The SuperMini ESP32C3 is a super cool and tiny board I enjoy a lot using. I used it for a project where it is running 24/7 powered from an USB wall adapter. However, I saw a problem first time a powered it with someting that is not a PC: it didn’t boot.
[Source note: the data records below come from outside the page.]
Lemma merge_low_laid lo hi B1 b B2 c f us m : 0 < lo -> hi < top_address -> tiles lo (B1 ++ b :: B2) hi -> b_free b -> laid (full (B1 ++ b :: B2)) m ->
  start_block :: B1 = c ++ f :: us -> b_free f -> held us ->
  exists B1' b' m', merge (b_addr f) (b_addr b) m = Some (b_addr b', m') /\ joins_low B1 b B1' b' /\ laid (full (B1' ++ b' :: B2)) m'.
Proof.
  intros Hlo Hhi Ht Hb H E Hf Hus. pose proof (tiles_sides _ _ _ _ _ Ht) as (T1 & ? & ? & ? & T2). unfold top_address in *.
  assert (b_addr f + b_len f <> b_addr b -> (forall B' x, B1 = B' ++ [x] -> ~ b_free x) -> exists B1' b' m',
    merge (b_addr f) (b_addr b) m = Some (b_addr b', m') /\ joins_low B1 b B1' b' /\ laid (full (B1' ++ b' :: B2)) m') as Hapart.
  { intros Hne Hlast. exists B1, b, m. split_and!; [|by apply jl_held|done].
    assert (f ∈ start_block :: B1) as Hin by (rewrite E; apply elem_of_app; right; left).
    apply (merge_apart _ f b m H); [|apply full_in; right; left; apply elem_of_app; right; left|done..|].
    - apply full_in. apply elem_of_cons in Hin as [->|Hin]; [by left|]. right; left. apply elem_of_app. by left.
    - apply elem_of_cons in Hin as [->|Hin]; [cbn; unfold add64, wrap; rewrite Z.mod_0_l; lia|].
      rewrite Forall_forall in T1. specialize (T1 f Hin). rewrite add64_small; lia. }
  destruct us as [|y us1 _] using rev_ind.
  - destruct c as [|s c]; cbn [app] in E; injection E as <- E.
    + subst B1. apply Hapart; [cbn; lia|]. intros B' x Ex. by destruct B'.
    + subst B1. rewrite <-app_assoc in H, Ht. cbn [app] in H, Ht. rewrite full_mid in H. destruct (full_high B2) as (us' & g & c' & E2 & Hg & Hus').
      cbn [app] in H. rewrite E2 in H. apply room_app in Ht as (mid & Ht1 & Ht2). cbn in Ht2. destruct Ht2 as (? & ? & ? & ? & ? & ? & Ht2).
      apply room_le in Ht2. apply room_le in Ht1.
      destruct (merge_laid (start_block :: c) f [] us' g c' Hf ltac:(constructor) Hus' Hg b m eq_refl Hb H) as (m' & Em & H'); [rewrite add64_small; lia|].
      exists c, (mkBlock (b_addr f) (b_len f + b_len b) Free), m'. split_and!; [done|by constructor|].
      rewrite add64_small, <-E2 in H' by lia. by rewrite full_mid.
  - assert (B1 = tail (c ++ f :: us1) ++ [y]) as EB.
    { rewrite app_comm_cons, app_assoc in E. destruct (c ++ f :: us1) eqn:Ec; [by destruct c|]. injection E as _ E. exact E. }
    apply Hapart.
    + rewrite EB in T1. apply Forall_app in T1 as [T0 [T1 _]%Forall_cons]. destruct c as [|s c]; cbn [app tail] in *; injection E as <- E; [cbn; lia|].
      rewrite EB in Ht. rewrite <-!app_assoc in Ht. cbn [app] in Ht. apply tiles_sides in Ht as (_ & _ & _ & _ & Ht).
      apply Forall_app in Ht as [_ [Hy [Hb' _]%Forall_cons]%Forall_cons]. lia.
    + intros B' x Ex. rewrite EB in Ex. apply app_inj_tail in Ex as [_ <-]. apply Forall_app in Hus as [_ [Hy _]%Forall_cons]. done.
Qed.
Lemma alloc_high_refines s bs h n : refines s bs h -> 0 <= n < 2 ^ 64 ->
  exists r bs' h' s', alloc_high n h = Some (r, h') /\ spec_step s (OpAllocHigh n) r s' /\ refines s' bs' h'.
Proof.
  intros H Hn. unfold alloc_high. destruct ((total_free h <? n) || (n =? 0)) eqn:E.
  { exists 0, bs, h, s. split_and!; [done| |done]. constructor. intros a Hf. rewrite (rf_free _ _ _ H) in E. apply orb_prop in E as [E|E]; zbool.
    - eapply no_room; [done| |by right|done]. pose proof (refines_free_len _ _ _ H). lia.
    - destruct Hf. lia. }
  zbool. rewrite (lastfree_laid _ _ (rf_laid _ _ _ H)). cbn [mbind option_bind].
  destruct (alloc_high_walk_laid [end_block] bs h n _ (rf_laid _ _ _ H) ltac:(lia) (memory_length _ _ _ H)) as [(B1 & b & B2 & nd & -> & Hb & Hle & Hs & Hnd & Ln & ->)|[Hs ->]].
  - destruct (above_block _ _ _ _ _ H) as (G1 & G2 & G3).
    destruct (laid_alloc_high B1 b B2 (memory h) n nd h Hb (rf_laid _ _ _ H) eq_refl Ln G1 ltac:(lia) G2 G3) as (m' & -> & Hm).
    set (pre := if n =? b_len b then [] else [mkBlock (b_addr b) (b_len b - n) Free]) in *. set (a := b_addr b + b_len b - n) in *.
    eexists _, _, _, _. split_and!; [done| |].
    + constructor; [|intros a' Hf; by eapply fits_last]. apply (fits_block _ _ _ _ _ H). split; [lia|]. exists b. split_and!; [apply elem_of_app; right; left|done|lia..].
    + apply (take_refines s B1 b B2 h pre [] a n true m' H Hb); [lia| | |by left|].
      * apply room_app. exists a. split; [|cbn; split_and!; [done|lia|done|lia]]. unfold pre. case_zbool; cbn; [lia|]. split_and!; [done|lia|done|lia].
      * unfold pre. case_zbool; [by left|right; by eexists].
      * revert Hm. by flat.
  - exists 0, bs, h, s. split_and!; [done| |done]. constructor. eapply no_room; [done|lia|by left].
Qed.

Lemma free_refines s bs h a n t : refines s bs h -> sp_live s !! a = Some (n, t) ->
  exists bs' h', free a h = Some h' /\ refines (sp_set_live (delete a (sp_live s)) s) bs' h'.
Proof.
  intros H Hl. assert (used_in bs a n) as Hu by (apply (rf_live _ _ _ H); by exists t). apply list_elem_of_split in Hu as (B1 & B2 & ->).
  set (b := mkBlock a n Used) in *. destruct (rf_pool _ _ _ H) as (P1 & P2 & P3 & P4). pose proof (rf_tiles _ _ _ H) as Ht. pose proof (refines_free_len _ _ _ H) as Hfl.
  destruct (free_laid _ _ B1 b B2 h P3 P4 Ht eq_refl (rf_laid _ _ _ H)) as (B1' & b' & b'' & B2' & m' & J1 & J2 & Hm & E).
  change (b_addr b) with a in *. change (b_len b) with n in *. exists (B1' ++ b'' :: B2'). eexists. split; [exact E|].
  set (bF := mkBlock a n Free) in *. pose proof (tiles_mid _ _ _ _ _ Ht) as (Ta & Tb & _ & Tc).
  assert (tiles (sp_base s) (B1 ++ bF :: B2) (sp_base s + sp_size s)) as HtF by (apply room_app; exists a; by split_and!).
  destruct (apart_mid B1 b B2) as [Hap _]. destruct (Hap (rf_apart _ _ _ H)) as [A1 A2].
  destruct (joins_low_spec _ _ _ _ J1 (apart_app_l _ _ A1)) as (A3 & F1 & U1).
  destruct (joins_low_tiles _ _ _ _ _ _ _ J1 eq_refl HtF) as [Ht2 Hb'].
  destruct (joins_high_spec _ _ _ _ _ _ _ J2 Hb' Ht2 (apart_app_r [b] _ A2) A3) as (Ht3 & A4 & Hb'' & F2 & U2).
  destruct (tiles_sides _ _ _ _ _ Ht) as (T1 & S1 & S2 & S3 & T2). rewrite Forall_forall in T1, T2.
  assert (free_len (B1' ++ b'' :: B2') = free_len (B1 ++ b :: B2) + n) as Hf.
  { rewrite !free_len_app. cbn [free_len]. rewrite decide_True, decide_False by done. cbn in F1. lia. }
  split; cbn; [done|done|done|done| | | |].
  - rewrite Hf, (rf_free _ _ _ H), add64_small; [done|]. rewrite <-Hf. destruct (free_len_le _ _ _ Ht3) as [? _]. unfold top_address in *. lia.
  - intros x k. unfold used_in in *. rewrite elem_of_app, elem_of_cons, U1, U2. destruct (decide (a = x)) as [<-|Hne].
    + rewrite lookup_delete_eq. split; [|by intros [? ?]]. cbn in *. intros [Hx|[Hx|Hx]]; [apply T1 in Hx; cbn in Hx; lia| |apply T2 in Hx; cbn in Hx; lia]. subst b''. discriminate Hb''.
    + rewrite lookup_delete_ne by done. rewrite <-(rf_live _ _ _ H). unfold used_in. rewrite elem_of_app, elem_of_cons.
      assert (mkBlock x k Used <> b) by (unfold b; intros [= -> _]; done). assert (mkBlock x k Used <> b'') by (intros <-; discriminate Hb''). tauto.
  - apply map_erase_sorted, (rf_sorted _ _ _ H).
  - intros k. destruct (decide (a = k)) as [<-|Hne].
    + rewrite map_find_erase_same, lookup_delete_eq by apply (rf_sorted _ _ _ H). split; [done|]. unfold b in S2, S3. cbn in S2, S3. intros [->|[? ?]]; [lia|done].
    + rewrite map_find_erase_other, lookup_delete_ne by done. apply (rf_high _ _ _ H).
Qed.

(** Freeing anything else fails an assertion. *)
Lemma free_illegal s bs h a : refines s bs h -> a <> 0 -> sp_live s !! a = None -> free a h = None.
Proof.
  intros H Ha Hl. unfold free. rewrite (proj2 (Z.eqb_neq a 0)) by done. destruct (map_find a (memory h)) as [n|] eqn:En; [|done]. cbn [mbind option_bind].
  pose proof (rf_laid _ _ _ H) as Hm. assert (exists b B1 B2, bs ++ [end_block] = B1 ++ b :: B2 /\ b_addr b = a /\ b_free b) as (b & B1 & B2 & E & Ea & Hb).
  { apply map_find_split in En as (m1 & m2 & En). pose proof (lseg_keys _ _ _ _ (la_seg _ _ Hm)) as Ek. rewrite En in Ek.
    assert (a ∈ b_addr <$> full bs) as Hin by (rewrite <-Ek, fmap_app, fmap_cons; apply elem_of_app; right; left).
    apply list_elem_of_fmap in Hin as (b & -> & Hin). apply full_in in Hin as [->|[Hin| ->]]; [done|..].
    - destruct (list_elem_of_split _ _ Hin) as (B1 & B2 & ->). exists b, B1, (B2 ++ [end_block]). split_and!; [by flat|done|].
      destruct (decide (b_free b)) as [|Hf]; [done|exfalso]. destruct (tiles_mid _ _ _ _ _ (rf_tiles _ _ _ H)) as (_ & _ & Hr & _).
      assert (b_kind b = Used) as Hk by (unfold b_free in Hf; by destruct (b_kind b)). destruct (rf_live _ _ _ H (b_addr b) (b_len b)) as [Hu _].
      assert (used_in (B1 ++ b :: B2) (b_addr b) (b_len b)) as Hi by (unfold used_in; by rewrite used_block).
      destruct (Hu Hi) as [t Ht]. congruence.
    - by exists end_block, bs, []. }
  assert (full bs = (start_block :: B1) ++ b :: B2) as Efull by (unfold full; by rewrite E). rewrite Efull in Hm.
  destruct (full_low B1) as (c & f & us & E1 & Hf & Hus).
  assert (Forall (fun x => b_kind x = Used) us) as Hu.
  { apply (tiles_used B1); [|exists (c ++ [f]); rewrite E1; by flat|done]. apply Forall_forall. intros x Hx.
    assert (x ∈ bs ++ [end_block]) as Hin by (rewrite E; apply elem_of_app; by left). apply elem_of_app in Hin as [Hin|Hin%list_elem_of_singleton]; [|by subst x].
    pose proof (room_bounds _ _ _ (rf_tiles _ _ _ H)) as Hb'. rewrite Forall_forall in Hb'. apply Hb', Hin. }
  rewrite E1, <-app_assoc in Hm. cbn [app] in Hm. pose proof (memory_length _ _ _ H) as Hlen.
  destruct (free_before_laid c f us b B2 (memory h) (length (memory h)) Hm Hf Hu) as (nf & E3 & Ef).
  { pose proof (lseg_keys _ _ _ _ (la_seg _ _ Hm)) as Ek. apply (f_equal length) in Ek. rewrite !length_fmap in Ek. rewrite Ek, length_app. cbn. rewrite length_app. cbn. lia. }
  rewrite Ea in E3. rewrite E3. cbn [mbind option_bind snd fst]. destruct (laid_find _ _ _ _ Hm) as (nf' & Hnf' & _ & K). rewrite Ef in Hnf'. injection Hnf' as <-.
  rewrite (Hf : b_kind f = Free) in K. rewrite (proj1 K), first_free_app, first_free_held by done. cbn [first_free]. rewrite decide_True by done. rewrite Ea.
  by rewrite Z.ltb_irrefl.
Qed.

(** ** What is observed of a heap *)

Lemma live_sum lo bs hi (live : gmap Z (Z * bool)) : tiles lo bs hi -> (forall a n, used_in bs a n <-> exists t, live !! a = Some (n, t)) ->
  map_fold (fun _ (e : Z * bool) acc => e.1 + acc) 0 live = hi - lo - free_len bs.
Proof.
  revert lo live. induction bs as [|b bs IH]; cbn [tiles free_len]; intros lo live Ht Hl.
  - assert (live = ∅) as ->.
    { apply map_empty. intros a. destruct (live !! a) as [[n t]|] eqn:E; [|done]. assert (used_in [] a n) as Hk by (apply Hl; by exists t). by apply elem_of_nil in Hk. }
    rewrite map_fold_empty. lia.
  - destruct Ht as (<- & Hb & Hk & Ht). pose proof (room_bounds _ _ _ Ht) as Hbs. rewrite Forall_forall in Hbs. destruct (decide (b_free b)) as [Hf|Hf].
    + rewrite (IH _ live Ht); [lia|]. intros a n. rewrite <-Hl. unfold used_in. rewrite elem_of_cons. split; [by right|]. intros [<-|?]; [discriminate Hf|done].
    + assert (b_kind b = Used) as Kb by (unfold b_free in Hf; by destruct (b_kind b)).
      destruct (proj1 (Hl (b_addr b) (b_len b))) as [t Et]; [unfold used_in; rewrite used_block by done; left|].
      rewrite (map_fold_delete_L _ _ (b_addr b) (b_len b, t)); [|intros; lia|done]. rewrite (IH _ (delete (b_addr b) live) Ht); [cbn; lia|].
      intros a n. destruct (decide (b_addr b = a)) as [<-|Hne].
      * rewrite lookup_delete_eq. split; [|by intros [? ?]]. intros Hu. apply Hbs in Hu. cbn in Hu. lia.
      * rewrite lookup_delete_ne, <-Hl by done. unfold used_in. rewrite elem_of_cons. split; [by right|]. intros [<-|?]; done.
Qed.

Lemma remaining_refines s bs h : refines s bs h -> remaining h = sp_size s - sp_used s.
Proof.
  intros H. unfold remaining, sp_used. rewrite (rf_free _ _ _ H), (live_sum _ _ _ _ (rf_tiles _ _ _ H) (rf_live _ _ _ H)). lia.
Qed.

Lemma map_find_in {V} k (v : V) m : map_find k m = Some v -> (k, v) ∈ m.
Proof. intros (l1 & l2 & ->)%map_find_split. apply elem_of_app. right; left. Qed.

Lemma split_refines s bs h : refines s bs h -> exists m, high_split h = Some m /\ sp_split s m.
Proof.
  intros H. pose proof (rf_high _ _ _ H) as Hh. assert (map_find top_address (high h) = Some tt) as Hg by (apply Hh; by left).
  pose proof (rf_sorted _ _ _ H) as Hs. unfold high_split. destruct (high h) as [|[m []] l] eqn:E; [done|]. exists m. split; [done|].
  assert (forall k, map_find k ((m, tt) :: l) = Some tt -> m <= k) as Hle.
  { intros k Hk. apply map_find_in in Hk. apply StronglySorted_inv in Hs as [_ Hs]. rewrite Forall_forall in Hs.
    apply elem_of_cons in Hk as [[= ->]|Hk]; [lia|]. apply Hs in Hk. cbn in Hk. lia. }
  split_and!; [apply Hh; cbn; by rewrite Z.eqb_refl|by apply Hle|]. intros x n Hx. apply Hle, Hh. right. by exists n.
Qed.

(** ** A heap just made *)

Definition fresh_heap (base length : Z) : SmallHeap :=
  mkSmallHeap base length length [(0, mkNode 0 (At base) End); (base, mkNode length (At top_address) (At 0)); (top_address, mkNode 0 End (At base))] [(top_address, tt)].
Definition fresh_spec (base length : Z) : spec := mkSpec base length ∅.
I spent a few hours trying to diagnose it and found that when using the USB Serial configuration (not the classic UART one), it gets stuck in __esp32c3_start() function at showprogress(“A”). Going down the rabbit hole, this in turn calls esp32c3_usbserial_write(char ch), which waits forever on the USB Serial Peripheral to have some free space in its TX buffer. That never happens without a host attached (and with Serial Monitor opened). The fix is simple:

diff --git a/arch/risc-v/src/esp32c3-legacy/esp32c3_lowputc.c b/arch/risc-v/src/esp32c3-legacy/esp32c3_lowputc.c
index 2afa7e3f4c..5469f5838b 100644
--- a/arch/risc-v/src/esp32c3-legacy/esp32c3_lowputc.c
+++ b/arch/risc-v/src/esp32c3-legacy/esp32c3_lowputc.c
@@ -849,7 +849,11 @@ void riscv_lowputc(char ch)
   esp32c3_lowputc_send_byte(priv, ch);

 #elif defined (CONFIG_ESP32C3_USBSERIAL)
-  esp32c3_usbserial_write(ch);
+  /* Disable early serial because without USB connection to host
+   * this call will block forever, keeping the OS from booting up.
+   */
+
+  // esp32c3_usbserial_write(ch);
 #endif /* CONSOLE_UART */
 }

With this patch applied it worked flawlessly. However, if the UART Serial Driver’s buffer gets filled up and if there’s no host attached to consume the data, the system will again get stuck. Fortunately, my system doesn’t print things to stdout, only to RAMLOG.